Retail workers want careers, not short-term jobs – it’s time to enable them

By Erik Fjellborg, founder and CEO at Quinyx

Covid-19 has – quite rightly – put the spotlight on the millions of people who work in frontline retail. During the crisis, they have kept working in order to serve us in supermarkets and keep the shelves stocked with essential supplies.

These workers have been critical to the UK’s response to the pandemic. And, as the country moves into a recovery phase and more shops start to open, they will be integral to this process.

It is, therefore, vital that retail employers are doing all they can to safeguard the needs of their frontline employees during a challenging and disruptive time.

Retail workers face a number of challenges – and not just during the pandemic. Our recent research found that, prior to Covid-19, 38% of deskless retail workers said that their job had negatively impacted their mental health over the past twelve months. Of those, 62% even considered quitting their job because they were unhappy with their work environment.

So, what can retail employers do to support the needs of their frontline workers and improve their working environment?

Progression and development are great places to start.

Our research highlighted that, where frontline retail roles were once associated with short, seasonal jobs for extra cash, this is no longer the case. Over half (55%) of deskless workers in the retail sector plan to stay in their jobs long term (up to 3 years), compared to under a third (29%) who view their job as temporary.

This is good news for an industry that is facing a period of disruption – economically and technologically. Behind this change lies a loyal workforce, eager to progress and nurture fruitful careers within the retail sector. And, for employers looking to nurture frontline talent in their business, there are a number of steps they can take.

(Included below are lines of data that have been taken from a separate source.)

Definition match_resting {S} `{Strategy S} e (s : S) (record : EventRecord) (key : Slot)
  : Result (Eng * S) :=
  match bget key (e_books e) with
  | None => Ok (e, s)
  | Some book =>
      let best_bid := fst <$> OrderBook.best_bid book in
      let best_ask := fst <$> OrderBook.best_ask book in
      let is_corporate := match rec_event record with EvCorporate _ => true | _ => false end in
      let candidates :=
        if is_corporate then
          List.filter (fun id =>
            match bget id (e_orders e) with
            | Some o => String.eqb (o_instrument o) (rec_instrument record) && Order.is_open o
            | None => false
            end) (e_resting e)
        else if preserves_book_prices (fill_model cfg) then
          sort_ids (RestingIndex.crossing_top (e_resting_index e) key best_bid best_ask)
        else sort_ids (RestingIndex.all_for_market (e_resting_index e) key) in
      match candidates with
      | [] => Ok (e, s)
      | _ =>
          let? ' (e, s) := try_fill_all (EventRecord.ts record) (e, s) candidates in
          Ok (prune_resting e, s)
      end
  end.

(** The loop over the orders a print reaches. *)
Fixpoint consume_loop {S} `{Strategy S} (ts : UnixNanos) (remaining : Raw)
  (eligible : list (Price * OrderId)) e (s : S) : Result (Eng * S) :=
  match eligible with
  | [] => Ok (e, s)
  | (limit, id) :: rest =>
      if remaining <=? 0 then Ok (e, s)
      else
        let ahead := default 0 (bget id (e_queue_ahead e)) in
        let consumed := if 0 <? ahead then Z.min remaining ahead else 0 in
        let e := e <| e_queue_ahead := binsert id (ahead - consumed) (e_queue_ahead e) |> in
        let remaining := remaining - consumed in
        if (0 <? ahead) && (remaining <=? 0) then Ok (e, s)
        else
          let wanted := default 0 (Order.remaining <$> bget id (e_orders e)) in
          let fill := Z.min remaining wanted in
          let? ' (e, s) :=
            if 0 <? fill then execute e s id limit fill false ts else Ok (e, s) in
          let remaining := if 0 <? fill then remaining - fill else remaining in
          let e :=
            if order_is_open e id then e
            else e <| e_queue_ahead := bremove id (e_queue_ahead e) |> in
          consume_loop ts remaining rest e s
  end.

Training for long-term development

Our data highlighted that while 41% of retail workers receive training and educational resources from their employers, only 28% were given a co-worker or manager to mentor them. Training doesn’t have to mean implementing formal and costly programmes. Peer-based training and mentorship can be an effective way of nurturing development and helping people grow in their roles and beyond.

Flexibility for all

Alongside this, assessing how to best support workplace talent, and allowing your employees to see you as a viable option for a long-term career, is also crucial. Our research found that 34% of deskless retail workers would prefer a flexible schedule over higher levels of pay. Thus, giving workers greater flexibility in their roles and more control over their schedules could be the key to helping them stay within the retail sector for the long term.

Recognition and appreciation

COVID-19 has highlighted the true importance of retail workers. It is more vital than ever that these employees know how much they are valued by businesses and society as a whole. In fact, our research revealed that before the outbreak of COVID-19 more than half (51%) of deskless retail workers who felt that their job negatively impacted their mental health over the last 12 months, said one of the main reasons was that they felt that they were not appreciated for the work they do.

It is imperative that retail businesses continue to show their support for their employees. And, presenting clear opportunities for progression, expressing appreciation and working with employees to help them seek career advancement, are all actionable steps retail businesses can take to reduce workplace dissatisfaction and instead, breed a loyal, engaged and happy workforce there to stay for the long-term.